In Situ Coupling Strategy for the Preparation of FeCo Alloys and Co4 N Hybrid for Highly Efficient Oxygen Evolution

Xiang Zhu; Tian Jin; Chengcheng Tian; Chenbao Lu; Xiaoming Liu; Min Zeng; Xiaodong Zhuang; Shize Yang; Lin He; Honglai Liu; Sheng Dai

doi:10.1002/adma.201704091

In Situ Coupling Strategy for the Preparation of FeCo Alloys and Co₄ N Hybrid for Highly Efficient Oxygen Evolution

Adv Mater. 2017 Dec;29(47). doi: 10.1002/adma.201704091. Epub 2017 Oct 25.

Authors

Xiang Zhu¹, Tian Jin^{1

2}, Chengcheng Tian¹, Chenbao Lu³, Xiaoming Liu⁴, Min Zeng⁵, Xiaodong Zhuang³, Shize Yang⁴, Lin He⁵, Honglai Liu², Sheng Dai^{1

4}

Affiliations

¹ Department of Chemistry, The University of Tennessee, Knoxville, TN, 37996, USA.
² State Key Laboratory of Chemical Engineering and School of Chemistry & Molecular Engineering, East China University of Science and Technology, Shanghai, 200237, China.
³ Shanghai Key Laboratory of Electrical Insulation and Thermal Ageing, School of Chemistry and Chemical Engineering, Shanghai Jiao Tong University, Shanghai, 200240, China.
⁴ Oak Ridge National Laboratory, Oak Ridge, TN, 37831, USA.
⁵ State Key Laboratory for Oxo Synthesis and Selective Oxidation, Suzhou Research Institute of Lanzhou Institute of Chemical Physics (LICP), LICP, Chinese Academy of Sciences, Lanzhou, 730000, China.

PMID: 29068542
DOI: 10.1002/adma.201704091

Abstract

An in situ coupling approach is developed to create a new highly efficient and durable cobalt-based electrocatalyst for the oxygen evolution reaction (OER).
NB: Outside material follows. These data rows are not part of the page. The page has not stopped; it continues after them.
Definition inspect_turn (i : nat) (st : inspect_state) : res dns_error inspect_state :=
  let off := is_off st in
  let resp := is_resp st in
  let cut := if (i =? kept)%nat then Some off else is_cut st in
  let? r := nameLabels resp off true in
  let '(_, next) := r in
  fail_if (length resp <? next + 10)%nat ErrShort ;?
  let? rtype := u16_at resp next in
  let? class := u16_at resp (next + 2) in
  let? rdlen := u16_at resp (next + 8) in
  let rdata := (next + 10)%nat in
  let rdlen := Z.to_nat rdlen in
  fail_if (length resp <? rdata + rdlen)%nat ErrShort ;?
  let? resp := if (0 <? ttl) && negb (rtype =? typeOPT) then put_u32 resp (next + 4) ttl else Ok resp in
  let? addrs :=
    if (i <? answers)%nat && (rtype =? typeA) && (class =? classIN) && (rdlen =? 4)%nat then
      let? bs := slice_at resp rdata (rdata + 4) in Ok (is_addrs st ++ [addr_from4 bs])
    else Ok (is_addrs st) in
  let opt := if (kept <=? i)%nat && (rtype =? typeOPT) && (next =? off + 1)%nat
             then is_opt st ++ [(off, (rdata + rdlen)%nat)] else is_opt st in
  Ok (MkInspect resp (rdata + rdlen) addrs opt cut).

(** The loop, from record [i], with [n] records to go. *)
Fixpoint inspect_loop (n i : nat) (st : inspect_state) : res dns_error inspect_state :=
  match n with
  | O => Ok st
  | S k => let? st := inspect_turn i st in inspect_loop k (S i) st
  end.
End Inspect.

(** What the guest gets: the message up to the additional section, and the OPT
    records. *)
Definition guest_answer (st : inspect_state) : gostr :=
  match is_cut st with
  | None => is_resp st
  | Some cut =>
    let out := take cut (is_resp st) ++ concat (map (fun '(a, b) => take (b - a) (drop a (is_resp st))) (is_opt st)) in
    put out 10 (be16 (Z.of_nat (length (is_opt st))))
  end.

Definition inspectAnswer (resp query : gostr) (q : question) (ttl : Z) : res dns_error (gostr * list addr) :=
  fail_if (length resp <? headerLen)%nat ErrShort ;?
  let? r0 := byte_at resp 0 in
  let? q0 := byte_at query 0 in
  let? r1 := byte_at resp 1 in
  let? q1 := byte_at query 1 in
  fail_if (negb (r0 =? q0) || negb (r1 =? q1)) IDMismatch ;?
  let? r2 := byte_at resp 2 in
  fail_if (Z.land r2 128 =? 0) NotResponse ;?
  let? n := u16_at resp 4 in
  fail_if (negb (n =? 1)) (Questions n) ;?
  let? rq := readQuestion resp headerLen in
  fail_if (negb (equal_fold (q_name rq) (q_name q)) || negb (q_qtype rq =? q_qtype q)) OtherQuestion ;?
  let? an := u16_at resp 6 in
  let? ns := u16_at resp 8 in
  let? ar := u16_at resp 10 in
  let answers := Z.to_nat an in
  let kept := (answers + Z.to_nat ns)%nat in
  let? st := inspect_loop answers kept ttl (kept + Z.to_nat ar) 0 (MkInspect resp (q_end rq) [] [] None) in
  Ok (guest_answer st, is_addrs st).

(** ** Chains of aliases *)

Definition joinLabels (labels : list gostr) : gostr := join (lit ".") (to_lower <$> labels).

(** [record]: [cr_target] is empty and [cr_addr] is [None] where the code keeps
    the zero value. *)
Record chain_record := MkChainRecord { cr_owner : gostr; cr_target : gostr; cr_addr : option addr }.

Fixpoint chain_records (n : nat) (resp : gostr) (off : nat) : res dns_error (list chain_record) :=
  match n with
  | O => Ok []
  | S k =>
    let? r := nameLabels resp off true in
    let '(owner, next) := r in
    fail_if (length resp <? next + 10)%nat ErrShort ;?
    let? rtype := u16_at resp next in
    let? class := u16_at resp (next + 2) in
    let? rdlen := u16_at resp (next + 8) in
    let rdata := (next + 10)%nat in
    let rdlen := Z.to_nat rdlen in
    fail_if (length resp <? rdata + rdlen)%nat ErrShort ;?
    let? rec :=
      if (rtype =? typeCNAME) && (class =? classIN) then
        let? t := nameLabels resp rdata true in
        Ok (MkChainRecord (joinLabels owner) (joinLabels t.1) None)
      else if (rtype =? typeA) && (class =? classIN) && (rdlen =? 4)%nat then
        let? bs := slice_at resp rdata (rdata + 4) in
        Ok (MkChainRecord (joinLabels owner) [] (Some (addr_from4 bs)))
      else Ok (MkChainRecord (joinLabels owner) [] None) in
    let? recs := chain_records k resp (rdata + rdlen) in
    Ok (rec :: recs)
  end.

(** A pass over the records, which adds the target of each alias of a name. *)
Fixpoint chain_pass (recs : list chain_record) (names : list gostr) (grew : bool) : list gostr * bool :=
  match recs with
  | [] => (names, grew)
  | r :: recs' =>
    if negb (bool_decide (cr_target r = [])) && mem (cr_owner r) names && negb (mem (cr_target r) names)
    then chain_pass recs' (names ++ [cr_target r]) true
    else chain_pass recs' names grew
  end.

Fixpoint chain_passes (n : nat) (recs : list chain_record) (names : list gostr) : list gostr :=
  match n with
  | O => names
  | S k => let '(names, grew) := chain_pass recs names false in if grew then chain_passes k recs names else names
  end.

Definition chain_out (recs : list chain_record) (names : list gostr) : list addr :=
  foldl (fun out r =>
    match cr_addr r with
    | Some a => if mem (cr_owner r) names && negb (mem a out) then out ++ [a] else out
    | None => out
    end) [] recs.

Definition chainAddrs (resp : gostr) (name : gostr) : res dns_error (list addr) :=
  fail_if (length resp <? headerLen)%nat ErrShort ;?
  let? r := nameLabels resp headerLen true in
  let? n := u16_at resp 6 in
  let? recs := chain_records (Z.to_nat n) resp (r.2 + 4) in
  Ok (chain_out recs (chain_passes (length recs) recs [normalizeName name])).

(** ** Examples *)

Definition example_response : gostr :=
  (zb <$> [18; 52; 129; 128; 0; 1; 0; 2; 0; 0; 0; 2]) ++ wire_name [lit "api"; lit "example"; lit "com"] ++ be16 typeA ++ be16 classIN
  ++ (zb <$> [192; 12]) ++ be16 typeCNAME ++ be16 classIN ++ be32 3600 ++ be16 5 ++ wire_name [lit "cdn"]
  ++ (zb <$> [192; 45]) ++ be16 typeA ++ be16 classIN ++ be32 3600 ++ be16 4 ++ be32 167837955
  ++ [zb 0] ++ be16 typeOPT ++ be16 1232 ++ be32 0 ++ be16 0
  ++ (zb <$> [192; 12]) ++ be16 typeA ++ be16 classIN ++ be32 3600 ++ be16 4 ++ be32 16909060.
Using a novel cyclotetramerization, a task-specific bimetallic phthalocyanine-based nanoporous organic framework is successfully built as a precursor for the carbonization synthesis of a nonprecious OER electrocatalyst. The resultant material exhibits an excellent OER activity with a low overpotential of 280 mV at a current density of 10 mA cm^-2 and high durability in an alkaline medium. This impressive result ranks among the best from known Co-based OER catalysts under the same conditions. The simultaneous installation of multiple diverse cobalt-based active sites, including FeCo alloys and Co₄ N nanoparticles, plays a critical role in achieving this promising OER performance. This innovative approach not only enables high-performance OER activity to be achieved but simultaneously provides a means to control the surface features, thereby tuning the catalytic property of the material.

Keywords: FeCo alloy nanoparticles; cobalt nitride; cyclotetramerization; in situ coupling; oxygen evolution reaction.